▸ Records for the task
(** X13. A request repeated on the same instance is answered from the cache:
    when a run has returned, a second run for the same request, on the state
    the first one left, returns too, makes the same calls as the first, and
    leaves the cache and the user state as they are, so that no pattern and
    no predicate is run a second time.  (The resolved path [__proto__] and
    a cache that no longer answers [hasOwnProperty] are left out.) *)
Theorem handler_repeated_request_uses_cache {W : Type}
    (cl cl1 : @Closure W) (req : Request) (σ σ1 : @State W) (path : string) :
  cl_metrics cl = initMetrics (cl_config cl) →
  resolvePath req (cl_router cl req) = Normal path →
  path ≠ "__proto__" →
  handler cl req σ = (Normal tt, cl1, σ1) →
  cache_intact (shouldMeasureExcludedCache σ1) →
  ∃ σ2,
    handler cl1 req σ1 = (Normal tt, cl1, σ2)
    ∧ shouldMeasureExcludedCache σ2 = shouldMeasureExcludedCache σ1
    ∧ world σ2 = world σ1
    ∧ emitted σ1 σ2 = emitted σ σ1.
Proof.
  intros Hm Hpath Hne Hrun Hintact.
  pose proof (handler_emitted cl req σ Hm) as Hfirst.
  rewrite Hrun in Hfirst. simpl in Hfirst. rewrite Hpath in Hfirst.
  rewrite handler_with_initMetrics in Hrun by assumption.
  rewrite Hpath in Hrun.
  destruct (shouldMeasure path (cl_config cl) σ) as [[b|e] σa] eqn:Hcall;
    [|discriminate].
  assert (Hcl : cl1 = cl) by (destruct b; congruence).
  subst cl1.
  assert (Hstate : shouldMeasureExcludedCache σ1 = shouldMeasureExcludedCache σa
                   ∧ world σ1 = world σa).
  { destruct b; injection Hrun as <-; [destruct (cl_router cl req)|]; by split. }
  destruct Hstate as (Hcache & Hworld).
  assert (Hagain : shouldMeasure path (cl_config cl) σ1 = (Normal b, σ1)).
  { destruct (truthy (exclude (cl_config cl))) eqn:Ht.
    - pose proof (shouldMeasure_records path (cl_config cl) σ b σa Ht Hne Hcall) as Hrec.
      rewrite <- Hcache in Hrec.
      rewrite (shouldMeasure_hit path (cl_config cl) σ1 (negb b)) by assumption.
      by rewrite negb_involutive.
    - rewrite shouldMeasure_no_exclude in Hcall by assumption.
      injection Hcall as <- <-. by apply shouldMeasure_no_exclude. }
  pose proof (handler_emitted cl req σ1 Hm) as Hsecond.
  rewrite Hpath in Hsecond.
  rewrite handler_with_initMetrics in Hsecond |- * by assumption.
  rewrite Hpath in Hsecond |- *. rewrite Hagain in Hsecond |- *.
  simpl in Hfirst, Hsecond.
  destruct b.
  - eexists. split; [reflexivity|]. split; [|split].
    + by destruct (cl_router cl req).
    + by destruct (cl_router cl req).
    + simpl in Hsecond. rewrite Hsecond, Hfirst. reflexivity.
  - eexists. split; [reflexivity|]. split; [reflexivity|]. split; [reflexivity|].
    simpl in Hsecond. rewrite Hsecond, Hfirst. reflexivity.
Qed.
==
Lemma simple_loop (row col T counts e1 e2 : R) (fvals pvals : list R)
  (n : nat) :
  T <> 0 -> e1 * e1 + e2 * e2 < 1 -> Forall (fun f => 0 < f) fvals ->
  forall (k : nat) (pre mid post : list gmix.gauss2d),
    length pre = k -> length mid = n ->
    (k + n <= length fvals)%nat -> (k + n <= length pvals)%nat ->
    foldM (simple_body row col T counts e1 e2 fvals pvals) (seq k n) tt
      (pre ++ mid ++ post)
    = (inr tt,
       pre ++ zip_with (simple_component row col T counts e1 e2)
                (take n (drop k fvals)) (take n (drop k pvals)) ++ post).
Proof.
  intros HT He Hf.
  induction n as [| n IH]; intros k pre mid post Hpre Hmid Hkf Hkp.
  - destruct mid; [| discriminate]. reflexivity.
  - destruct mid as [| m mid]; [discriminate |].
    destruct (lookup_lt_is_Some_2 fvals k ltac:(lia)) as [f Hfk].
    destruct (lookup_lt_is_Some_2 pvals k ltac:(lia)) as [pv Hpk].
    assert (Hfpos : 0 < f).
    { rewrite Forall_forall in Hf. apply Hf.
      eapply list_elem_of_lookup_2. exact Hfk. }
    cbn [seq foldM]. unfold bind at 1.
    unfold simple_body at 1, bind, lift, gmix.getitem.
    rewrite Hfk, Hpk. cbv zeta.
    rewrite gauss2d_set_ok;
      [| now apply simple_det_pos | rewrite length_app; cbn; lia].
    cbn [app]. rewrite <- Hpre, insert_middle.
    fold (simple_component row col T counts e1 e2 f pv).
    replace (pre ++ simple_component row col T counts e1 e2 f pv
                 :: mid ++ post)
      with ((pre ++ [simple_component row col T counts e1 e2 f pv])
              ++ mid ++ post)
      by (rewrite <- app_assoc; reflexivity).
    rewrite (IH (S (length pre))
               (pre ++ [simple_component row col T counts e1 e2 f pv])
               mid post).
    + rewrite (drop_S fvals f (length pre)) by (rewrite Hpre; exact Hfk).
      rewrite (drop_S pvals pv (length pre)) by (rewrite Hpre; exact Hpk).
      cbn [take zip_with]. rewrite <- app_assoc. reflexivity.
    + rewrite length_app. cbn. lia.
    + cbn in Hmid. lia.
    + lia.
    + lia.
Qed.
--
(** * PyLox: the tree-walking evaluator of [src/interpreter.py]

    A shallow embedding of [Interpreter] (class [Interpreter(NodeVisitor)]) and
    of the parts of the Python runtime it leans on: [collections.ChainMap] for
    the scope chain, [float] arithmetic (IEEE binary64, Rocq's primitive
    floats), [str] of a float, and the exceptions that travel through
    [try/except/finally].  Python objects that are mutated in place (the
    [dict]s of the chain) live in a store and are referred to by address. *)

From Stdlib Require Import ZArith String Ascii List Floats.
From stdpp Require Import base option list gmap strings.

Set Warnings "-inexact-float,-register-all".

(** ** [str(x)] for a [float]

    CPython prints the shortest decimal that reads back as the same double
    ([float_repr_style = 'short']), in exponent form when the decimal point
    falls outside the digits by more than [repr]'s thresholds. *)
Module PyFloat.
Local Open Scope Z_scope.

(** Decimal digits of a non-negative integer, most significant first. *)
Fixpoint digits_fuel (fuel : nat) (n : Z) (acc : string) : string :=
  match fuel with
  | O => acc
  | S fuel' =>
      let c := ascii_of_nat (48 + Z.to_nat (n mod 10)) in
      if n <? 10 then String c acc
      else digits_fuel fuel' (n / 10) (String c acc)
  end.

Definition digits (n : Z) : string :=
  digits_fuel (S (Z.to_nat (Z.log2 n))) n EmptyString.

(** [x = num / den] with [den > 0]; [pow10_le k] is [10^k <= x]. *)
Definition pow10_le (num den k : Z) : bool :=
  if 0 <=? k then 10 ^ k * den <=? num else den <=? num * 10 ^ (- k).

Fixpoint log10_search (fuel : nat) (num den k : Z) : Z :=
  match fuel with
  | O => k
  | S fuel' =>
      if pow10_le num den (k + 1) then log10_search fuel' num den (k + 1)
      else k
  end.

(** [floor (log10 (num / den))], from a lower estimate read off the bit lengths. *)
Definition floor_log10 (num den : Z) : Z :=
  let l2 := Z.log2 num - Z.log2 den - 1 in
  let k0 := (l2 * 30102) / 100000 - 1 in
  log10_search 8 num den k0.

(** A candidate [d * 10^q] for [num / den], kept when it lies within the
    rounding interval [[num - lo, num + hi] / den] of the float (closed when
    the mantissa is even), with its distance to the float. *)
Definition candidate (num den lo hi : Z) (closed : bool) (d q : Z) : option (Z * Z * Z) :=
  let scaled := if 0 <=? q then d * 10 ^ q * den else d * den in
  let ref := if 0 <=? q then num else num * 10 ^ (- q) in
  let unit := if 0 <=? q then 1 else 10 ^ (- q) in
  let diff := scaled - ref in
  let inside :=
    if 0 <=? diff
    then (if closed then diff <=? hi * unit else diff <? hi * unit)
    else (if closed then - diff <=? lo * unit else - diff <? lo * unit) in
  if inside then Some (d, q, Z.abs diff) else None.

▸ Action item
Would you retype exactly the lines above, from the line with "forall (k : nat)" to the line with "unfold simple_body at", with both end lines kept and nothing more?

▸ Answer
  forall (k : nat) (pre mid post : list gmix.gauss2d),
    length pre = k -> length mid = n ->
    (k + n <= length fvals)%nat -> (k + n <= length pvals)%nat ->
    foldM (simple_body row col T counts e1 e2 fvals pvals) (seq k n) tt
      (pre ++ mid ++ post)
    = (inr tt,
       pre ++ zip_with (simple_component row col T counts e1 e2)
                (take n (drop k fvals)) (take n (drop k pvals)) ++ post).
Proof.
  intros HT He Hf.
  induction n as [| n IH]; intros k pre mid post Hpre Hmid Hkf Hkp.
  - destruct mid; [| discriminate]. reflexivity.
  - destruct mid as [| m mid]; [discriminate |].
    destruct (lookup_lt_is_Some_2 fvals k ltac:(lia)) as [f Hfk].
    destruct (lookup_lt_is_Some_2 pvals k ltac:(lia)) as [pv Hpk].
    assert (Hfpos : 0 < f).
    { rewrite Forall_forall in Hf. apply Hf.
      eapply list_elem_of_lookup_2. exact Hfk. }
    cbn [seq foldM]. unfold bind at 1.
    unfold simple_body at 1, bind, lift, gmix.getitem.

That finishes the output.